Великие, истинные дела всегда просты и скромны. И таково величайшее дело,
предстоящее нам: разрешение тех страшных противоречий, в которых мы живем. И
дела, разрешающие эти противоречия, суть те скромные, незаметные, кажущиеся
смешными дела: служения себе и физической работой для себя и, если можно,
для других, которые предстоят нам, богатым людям, если мы понимаем
несчастие, бессовестность и опасность того положения, в которое мы попали.
Что выйдет из того, что я и другой, третий десяток людей будет не
брезгать работой физической и будет считать ее необходимой для нашего
счастья, спокойствия совести и безопасности? Выйдет то, что будет один,
другой, третий десяток людей, которые, не входя в столкновение ни с кем, без
насилия правительственного или революционного для себя разрешат страшный
вопрос, стоящий перед всем миром и разделяющий людей, разрешат его так, что
им станет лучше жить, что их совесть станет спокойнее и что им нечего
бояться; выйдет то, что и другие люди увидят, что благо, которого они ищут
везде,-- тут, около них самих, что казавшиеся неразрешимые противоречия
совести и устройства мира разрешаются самым легким и радостным способом и
что вместо того, чтобы бояться людей, окружающих нас, нам надо сближаться с
ними и любить их.
Ведь кажущийся неразрешимым вопрос экономический и социальный есть
вопрос крыловского ларчика. Ларчик просто открывается. И до тех пор не
откроется, пока люди просто не сделают самое первое, простое — не откроют
его.
Кажущийся неразрешимым вопрос есть старый вопрос о том, каким образом
одним людям пользоваться трудом других. Прежде пользовались трудом других
прямо насилием, рабством; в наше время и в нашем мире это делается
посредством собственности. Собственность в наше время есть и источник
страданий людей, имеющих или лишенных ее, и укоров совести людей,
злоупотребляющих ею, и опасности за столкновение между имеющими избыток ее и
лишенными ее. И собственность есть в наше время то самое, на что направлена
почти вся деятельность нашего современного общества, то, что руководит почти
всей деятельностью нашего мира.
Государства — правительства интригуют и воюют из-за собственности:
берегов Рейна, земли в Африке, в Китае, земли на Балканском полуострове.
Банкиры, торговцы, фабриканты, землевладельцы трудятся, хитрят, мучаются и
мучают из-за собственности; чиновники, ремесленники, землевладельцы бьются,
обманывают, угнетают, страдают из-за собственности; суды, полиция охраняют
собственность.
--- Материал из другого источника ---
Lemma wake_upd ch a q f x :
  k_procs a !! q = Some x → woken ch (f x) = f (woken ch x) →
  wake ch (upd q f a) = upd q f (wake ch a).
Proof.
  intros Hx Hf. rewrite !upd_unfold. unfold wake, field_upd. simpl. f_equal.
  apply list_eq. intros r. rewrite list_lookup_fmap, !list_lookup_alter, list_lookup_fmap.
  case_decide; [subst r|by rewrite list_lookup_fmap]. rewrite Hx. simpl. by rewrite Hf.
Qed.

Lemma chan_prio_upd a q f r :
  (∀ x, p_chan (f x) = p_chan x ∧ p_prio (f x) = p_prio x) →
  chan_at (upd q f a) r = chan_at a r ∧ prio_at (upd q f a) r = prio_at a r.
Proof.
  intros Hf. unfold chan_at, prio_at. rewrite upd_unfold. simpl. rewrite list_lookup_alter.
  case_decide; [subst r|done]. destruct (k_procs a !! q) as [x|]; [|done]. simpl.
  destruct (Hf x) as [-> ->]. done.
Qed.

Lemma chan_prio_wake ch a r :
  chan_at (wake ch a) r = chan_at a r ∧ prio_at (wake ch a) r = prio_at a r.
Proof.
  unfold chan_at, prio_at, wake. simpl. rewrite list_lookup_fmap.
  destruct (k_procs a !! r) as [x|]; [|done]. simpl. unfold woken. by case_decide.
Qed.

(** ** The loop over the zombies *)

Section zombies.
Context (me : nat) (i : option nat) (sls : list slist) (b : kstate E) (L0 : slist → list nat).

Definition adopted (l : list nat) : kstate E :=
  b <| k_procs ::= on_prefix sls l (adopt me i) |>.

Definition zombie_state (l : list nat) (w : bool) : kstate E :=
  if w then wake (chan_of i) (adopted l) else adopted l.
Definition zombie_queues (w : bool) : slist → list nat :=
  if w then wake_queues (chan_of i) (L0 SSleep) b L0 else L0.

Lemma zombie_queues_zombie w : zombie_queues w SZombie = L0 SZombie.
Proof. by destruct w. Qed.

Lemma adopted_snoc l q x :
  k_procs b !! q = Some x → home x ∉ sls → q ∉ l →
  adopted (l ++ [q]) = upd q (adopt me i) (adopted l).
Proof.
  intros Hx Hh Hq. rewrite upd_unfold. unfold adopted, field_upd. simpl. f_equal.
  by eapply on_prefix_snoc.
Qed.

Lemma adopted_lookup l q x : k_procs b !! q = Some x → home x ∉ sls → q ∉ l →
  k_procs (adopted l) !! q = Some x.
Proof.
  intros Hx Hh Hq. simpl. unfold on_prefix. rewrite list_lookup_imap, Hx. simpl.
  by rewrite decide_False by tauto.
Qed.

Lemma adopted_chan l r : chan_at (adopted l) r = chan_at b r ∧ prio_at (adopted l) r = prio_at b r.
Proof.
  unfold chan_at, prio_at, adopted. simpl. unfold on_prefix. rewrite list_lookup_imap.
  destruct (k_procs b !! r) as [x|]; [|done]. simpl. case_decide; [|done].
  by destruct (adopt_fields me i x) as (_ & -> & ->).
Qed.

Lemma zombie_body_spec l q x w L s (Q : option unit → kstate E → Prop) :
  k_initproc b = i → wf None (zombie_state l w) L s → (∀ sl, L sl = zombie_queues w sl) →
  k_procs b !! q = Some x → p_state x = ZOMBIE → home x ∉ sls → q ∉ l →
  (∀ L' s', wf None (zombie_state (l ++ [q]) (w || is_child_of b me q)) L' s' →
     (∀ sl, L' sl = zombie_queues (w || is_child_of b me q) sl) → Q None s') →
  wp (reparent_zombie me q) Q s.
Proof.
  intros Hi W HL Hx Hst Hh Hq HQ.
  assert (Hz : k_procs (zombie_state l w) !! q = Some x).
  { unfold zombie_state. pose proof (adopted_lookup l q x Hx Hh Hq) as Ha. destruct w; [|done].
    unfold wake. simpl. rewrite list_lookup_fmap. simpl in Ha. rewrite Ha. simpl. unfold woken.
    rewrite decide_False; [done|]. rewrite Hst. by intros [? _]. }
  pose proof (wf_prio _ _ _ _ _ _ W Hz) as Hpr.
  assert (Hst' : upd q (adopt me i) (zombie_state l w) = zombie_state (l ++ [q]) w).
  { unfold zombie_state. rewrite (adopted_snoc l q x) by done. destruct w; [|done]. symmetry.
    eapply wake_upd; [by apply adopted_lookup|apply adopt_woken]. }
  assert (Hini : k_initproc (zombie_state l w) = i) by (rewrite <- Hi; by destruct w).
  unfold reparent_zombie. do 2 pstep. unfold is_child_of in HQ. rewrite Hx in HQ.
  destruct (decide (p_parent x = Some me)) as [Hd|Hd].
  - rewrite bool_decide_true, orb_true_r in HQ by done. psteps. rewrite Hini. rewrite Hini in W.
    assert (W1 : wf None (zombie_state (l ++ [q]) w) L s').
    { rewrite <- Hst'. eapply wf_upd_eq; [exact W|]. intros y Hy. assert (y = x) as -> by congruence.
      unfold adopt. by rewrite decide_True. }
    eapply wakeup1_spec; [exact W1|]. clear W W1. intros s2 W. wp_step.
    unfold zombie_state, zombie_queues in *. destruct w; [rewrite wake_idem in W|];
      (eapply HQ; [exact W|]); intros sl.
    + rewrite wake_queues_none; [by rewrite HL|]. intros r. rewrite HL. simpl.
      destruct (chan_prio_wake (chan_of i) (adopted (l ++ [q])) r) as [-> _].
      destruct (adopted_chan (l ++ [q]) r) as [-> _]. rewrite list_elem_of_filter. tauto.
    + rewrite HL. apply wake_queues_ext; [|done]. intros r. apply adopted_chan.
  - rewrite bool_decide_false, orb_false_r in HQ by done. psteps. eapply HQ; [|exact HL].
    rewrite <- Hst'. erewrite upd_same; [exact W|exact Hz|]. unfold adopt. by rewrite decide_False.
Qed.
End zombies.

(** ** The loops over the other lists *)

Fixpoint ready_lists (n : nat) : list slist :=
  match n with O => [] | S n => SReady n :: ready_lists n end.

Lemma elem_of_ready_lists n sl : sl ∈ ready_lists n ↔ ∃ i, (i < n)%nat ∧ sl = SReady i.
Proof.
  induction n as [|n IH]; simpl; [split; [set_solver|intros (i & ? & _); lia]|].
  rewrite elem_of_cons, IH. split.
  - intros [->|(i & ? & ->)]; [exists n|exists i]; (split; [lia|done]).
  - intros (i & Hi & ->). destruct (decide (i = n)) as [->|]; [by left|right].
    exists i. split; [lia|done].
Qed.

Definition live_lists : list slist :=
  SEmbryo :: SSleep :: SRunning :: ready_lists (S (Z.to_nat MAX)).

Lemma on_lists_nil f (ps : list proc) : on_lists [] f <$> ps = ps.
Proof. apply list_eq. intros r. rewrite list_lookup_fmap. by destruct (ps !! r). Qed.

Lemma on_all_lists me i x : prio_ok x →
  on_lists (SZombie :: live_lists) (adopt me i) x = orphaned me i x.
Proof.
  intros Hpr. unfold on_lists, orphaned. unfold prio_ok, MAX in Hpr.
  destruct (decide (p_state x = UNUSED)) as [Hu|Hu].
  - rewrite decide_False; [done|]. unfold home, live_lists. rewrite Hu.
    rewrite !elem_of_cons, elem_of_ready_lists. naive_solver.
  - rewrite decide_True; [done|]. unfold home, live_lists.
    rewrite !elem_of_cons, elem_of_ready_lists. destruct (p_state x); try done; try tauto.
    do 4 right. exists (Z.to_nat (p_prio x)). split; [unfold MAX; lia|done].
Qed.

Lemma reparent_loop_spec a L s me sls sl (Q : option unit → kstate E → Prop) :
  valid sl → sl ∉ sls → wf None (a <| k_procs ::= fmap (on_lists sls (adopt me (k_initproc a))) |>) L s →
  (∀ s', wf None (a <| k_procs ::= fmap (on_lists (sl :: sls) (adopt me (k_initproc a))) |>) L s' →
     Q None s') →
  wp (for_list sl (reparent me)) Q s.
Proof.
  intros Hv Hs W HQ. eapply for_list_each; [apply adopt_home| |done|exact Hs|exact W|done].
  intros q x ps s' _ Hx W'. by eapply (reparent_spec (a <| k_procs := ps |>)); [exact W'|exact Hx|].
Qed.

Lemma reparent_live_spec a L s me (Q : unit → kstate E → Prop) :
  wf None a L s →
  (∀ s', wf None (a <| k_procs ::= fmap (on_lists live_lists (adopt me (k_initproc a))) |>) L s' →
     Q tt s') →
  wp (reparent_live me) Q s.
Proof.
  intros W HQ. unfold reparent_live. wp_step.
  apply (for_upto_inv (λ j a' L', L' = L ∧
    a' = a <| k_procs ::= fmap (on_lists (ready_lists j) (adopt me (k_initproc a))) |>) _ _ _ _ a L).
  - intros j a' L' s1 Hj W1 [-> ->]. eapply reparent_loop_spec; [|idtac|exact W1|].
    + unfold valid. lia.
    + rewrite elem_of_ready_lists. intros (i & ? & [= ->]). lia.
    + intros s2 W2. by eexists _, _.
  - exact W.
  - split; [done|]. unfold field_upd. simpl. rewrite on_lists_nil. by destruct a.
  - clear W. intros a' L' s1 W1 [-> ->].
    assert (Hn : ∀ sl, (∀ i, sl ≠ SReady i) → sl ∉ ready_lists (S (Z.to_nat MAX))).
    { intros sl Hsl. rewrite elem_of_ready_lists. intros (i & _ & ->). by eapply Hsl. }
    wp_step. eapply reparent_loop_spec; [done| |exact W1|]. { by apply Hn. }
    clear W1. intros s2 W2. wp_step. eapply reparent_loop_spec; [done| |exact W2|].
    { apply not_elem_of_cons. split; [done|by apply Hn]. }
    clear W2. intros s3 W3. wp_step. eapply reparent_loop_spec; [done| |exact W3|].
    { rewrite !not_elem_of_cons. split_and!; [done..|by apply Hn]. }
    intros s4 W4. wp_step. by apply HQ.
Qed.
Собственность есть корень всего зла; распределением,
обеспечением собственности занят почти весь мир.
Что же такое собственность? Люди привыкли думать, что собственность
есть что-то действительно принадлежащее человеку. Оттого и назвали они это
собственностью. Мы говорим про дом и про свою руку одинаково: моя
собственная рука и мой собственный дом.
Но ведь это, очевидно, заблуждение и суеверие.
Мы знаем, а если мы и не знаем, то легко увидать, что собственность
есть только средство пользования трудом других. А труды других никак не
могут быть моими собственными. Они даже не имеют ничего общего с понятием
собственности — понятием очень точным и определенным. Собственным, своим
человек всегда называл и будет называть себя, то, что всегда подчинено его
воле, то, что составляет орудие его деятельности или средство удовлетворения
его потребностей. Таким орудием и средством человек признает прежде всего
свое тело, свои руки, ноги, уши, глаза, язык. Как только человек называл
собственностью то, что не есть его тело, но что он желал бы, чтобы
подчинялось его воле, как и его тело, так он делает ошибку и наживает себе
разочарование, страдания и входит в необходимость заставлять страдать
других. Человек называет своей собственностью свою жену, своих детей, своих
рабов, но действительность всегда показывает ему его ошибку, и он должен
отказываться от этого суеверия или страдать и заставлять страдать других.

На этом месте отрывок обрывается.